Saved data entries
(** * maplibre-contour: elevation decoding ([src/decode-image.ts])

    A shallow embedding of [decodeParsedImage], the function that turns an
    RGBA pixel buffer into a grid of elevations, together with the
    properties the specification states about it.

    JavaScript numbers are IEEE 754 binary64 values and the elements of a
    [Float32Array] are binary32 values.  Both are modelled by the Standard
    Library's executable specification of IEEE 754 arithmetic
    ([SpecFloat]), instantiated at precision 53 and 24.

    Conventions of the model:
    - [width] and [height] are integers, as image dimensions are;
    - a pixel buffer ([Uint8ClampedArray]) is the list of its elements,
      integers in [0, 255]; reading past its end yields [undefined];
    - [decodeParsedImage] is the function where every array it asks
      for can be allocated, so that constructing a [Float32Array] fails
      for a negative length only; [decodeParsedImage_in] is the function
      in an engine of a given capacity, which also refuses the lengths
      that are too large, and the two agree wherever the latter returns;
    - the encoding is the string the function receives at run time. *)

From Stdlib Require Import ZArith Lia List String SpecFloat.
From stdpp Require Import base list gmap strings.
From Equations Require Import Equations.

Open Scope Z_scope.

(** ** JavaScript numbers *)

Module Number.

(** A JavaScript [number]: binary64, round to nearest, ties to even. *)
Definition prec : Z := 53.
Definition emax : Z := 1024.

(** An integer literal, or an integer read out of a typed array. *)
Definition of_int (z : Z) : spec_float := binary_normalize prec emax z 0 false.

Definition add : spec_float → spec_float → spec_float := SFadd prec emax.
Definition sub : spec_float → spec_float → spec_float := SFsub prec emax.
Definition mul : spec_float → spec_float → spec_float := SFmul prec emax.
Definition div : spec_float → spec_float → spec_float := SFdiv prec emax.
Definition neg : spec_float → spec_float := SFopp.

(** The literal [0.1]: the binary64 value nearest to one tenth,
    0x1.999999999999ap-4. *)
Definition one_tenth : spec_float := S754_finite false 7205759403792794 (-56).

(** [ToNumber] on what an indexed read of a [Uint8ClampedArray] yields:
    the element, or [undefined] (here [None]) out of range, which
    converts to NaN. *)
Definition ToNumber (v : option Z) : spec_float :=
  match v with
  | Some z => of_int z
  | None => S754_nan
  end.
Lemma iteration_frames_in_pass (l l1 : Loop) (e : Event)
    (o : option Published) :
  iteration l e = Some (l1, o) →
  frame_count l1 = frames_in_pass (frame_count l) [e].
Proof.
  intros Hi. destruct e as [t|c t1 t2 t3 send|c|c];
    try (simpl in Hi; by injection Hi as <- <-).
  destruct (iteration_Frame_inv l c t1 t2 t3 send)
    as (s & h & _ & _ & _ & _ & [[_ E]|[_ [fps E]]]);
    rewrite E in Hi; by injection Hi as <- <-.
Qed.

Lemma generate_frames_frames_in_pass (es : list Event) (l l' : Loop)
    (ps : list Published) :
  generate_frames l es = Some (l', ps) →
  frame_count l' = frames_in_pass (frame_count l) es.
Proof.
  revert l l' ps. induction es as [|e es IH]; intros l l' ps.
  - simpl. by intros [= <- <-].
  - cbn [generate_frames].
    destruct (iteration l e) as [[l1 o]|] eqn:E1; [|done]. simpl.
    destruct (generate_frames l1 es) as [[l2 ps2]|] eqn:E2; [|done]. simpl.
    intros [= <- <-].
    rewrite (IH _ _ _ E2), (iteration_frames_in_pass _ _ _ _ E1).
    by destruct e.
Qed.

Lemma frames_in_pass_nonneg (es : list Event) (n : Z) :
  0 ≤ n → 0 ≤ frames_in_pass n es.
Proof.
  revert n. induction es as [|[] es IH]; intros n Hn; simpl;
    try done; apply IH; lia.
Qed.

End FrameNumbers.

(** X13.  Run [generate_frames] from a counter that is not negative (it
    starts at 0).  The [frame_number] a frame is published with is the
    number of frames read since the video last started over, that frame
    included; it is at least 1, and the published [fps] is not negative. *)
Theorem frame_number_is_position_in_pass
    (es : list WebStreamer.Event) (l l1 l2 : WebStreamer.Loop)
    (ps : list WebStreamer.Published) (e : WebStreamer.Event)
    (p : WebStreamer.Published) :
  0 ≤ WebStreamer.frame_count l →
  WebStreamer.generate_frames l es = Some (l1, ps) →
  WebStreamer.iteration l1 e = Some (l2, Some p) →
  WebStreamer.frame_number (WebStreamer.data p)
    = frames_in_pass (WebStreamer.frame_count l) (es ++ [e]) ∧
  1 ≤ WebStreamer.frame_number (WebStreamer.data p) ∧
  (0 <= WebStreamer.fps (WebStreamer.data p))%Q.
Proof.
  intros H0 Hg Hi.
  pose proof (generate_frames_frames_in_pass _ _ _ _ Hg) as Hc.
  pose proof (frames_in_pass_nonneg es _ H0) as Hn. rewrite <- Hc in Hn.
  rewrite frames_in_pass_app, <- Hc.
  destruct e as [t|c t1 t2 t3 send|c|c];
    try (simpl in Hi; by injection Hi).
  destruct (iteration_Frame_full l1 c t1 t2 t3 send)
    as (s & h & _ & _ & _ & Hcases).
  cbv zeta in Hcases.
  destruct Hcases as [[_ E]|[_ E]]; rewrite E in Hi; [by injection Hi|].
  injection Hi as _ <-. simpl. split_and!; [done|lia|].
  destruct (Qlt_le_dec 0 (t2 - WebStreamer.start_time l1)) as [Hpos|_];
    [|apply Qle_refl].
  apply Qle_shift_div_l; [done|].
  rewrite Qmult_0_l. change 0%Q with (inject_Z 0).
  rewrite <- Zle_Qle. lia.
Qed.
(** ** The two loops *)

(** How far a loop gets on the calls the environment describes: to its end,
    to a rejected call (the [await] throws), or to a call that is still
    pending. *)
Inductive loop (A : Type) : Type :=
| Finished (a : A)
| Failed (reason : string)
| Awaiting.

Arguments Finished {A} a.
Arguments Failed {A} reason.
Arguments Awaiting {A}.

Definition record_iteration (i : nat) (r : result) : entry :=
  Iter (S i) (raw r) (rtt_ms r) (bytes r) (timeout r)
       (error_or_null (error r)).

Definition abort_note (consecutive : nat) : entry :=
  Note ("Aborted after " ++ Js.nat_to_string consecutive
          ++ " consecutive timeouts.").

(** [if (r.timeout) consecutiveTimeouts++; else consecutiveTimeouts = 0;] *)
Definition count_timeout (consecutive : nat) (r : result) : nat :=
  if timeout r then S consecutive else O.

Fixpoint rtt_loop (cmd : string) (tmo maxTimeouts cnt : Js.number)
  (calls : list call_env) (k : socket) (i consecutive : nat)
  (results : list entry) : socket * loop (list entry) :=
  if Js.lt (Js.of_nat i) cnt then
    match calls with
    | [] => (k, Awaiting)
    | env :: rest =>
        match call k cmd (Js.VNum tmo) env with
        | (k', Pending) => (k', Awaiting)
        | (k', Rejected reason) => (k', Failed reason)
        | (k', Resolved r) =>
            let results := (results ++ [record_iteration i r])%list in
            let consecutive := count_timeout consecutive r in
            if Js.ge (Js.of_nat consecutive) maxTimeouts then
              (k', Finished (results ++ [abort_note consecutive])%list)
            else
              rtt_loop cmd tmo maxTimeouts cnt rest k' (S i) consecutive
                       results
        end
    end
  else (k, Finished results).

(** The counters of the throughput loop when it is left, and how many times
    the clock was read. *)
Record counters : Type := mkCounters {
  c_totalBytes : nat;
  c_queries : nat;
  c_ticks : nat
}.

(** [clock n] is what the [n]-th reading of [Date.now()] in the route
    returns: reading 0 is [startTime], each test of the loop takes one. *)
Fixpoint throughput_loop (clock : nat -> Z) (cmd : string)
  (tmo maxTimeouts endAt : Js.number) (calls : list call_env) (k : socket)
  (tick totalBytes queries consecutive : nat) : socket * loop counters :=
  if Js.lt (Js.of_Z (clock tick)) endAt then
    match calls with
    | [] => (k, Awaiting)
    | env :: rest =>
        match call k cmd (Js.VNum tmo) env with
        | (k', Pending) => (k', Awaiting)
        | (k', Rejected reason) => (k', Failed reason)
        | (k', Resolved r) =>
            let consecutive := count_timeout consecutive r in
            let totalBytes := (totalBytes + bytes r)%nat in
            let queries := S queries in
            if Js.ge (Js.of_nat consecutive) maxTimeouts then
              (k', Finished (mkCounters totalBytes queries (S tick)))
            else
              throughput_loop clock cmd tmo maxTimeouts endAt rest k'
                              (S tick) totalBytes queries consecutive
        end
    end
  else (k, Finished (mkCounters totalBytes queries (S tick))).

> **WORK TASK**: Set down, exactly as they stand above, the lines starting with the line with "[Float32Array] are binary32" and going on through the line with "- [width] and", and no others.

> **PROBLEM SOLUTION**:
    [Float32Array] are binary32 values.  Both are modelled by the Standard
    Library's executable specification of IEEE 754 arithmetic
    ([SpecFloat]), instantiated at precision 53 and 24.

    Conventions of the model:
    - [width] and [height] are integers, as image dimensions are;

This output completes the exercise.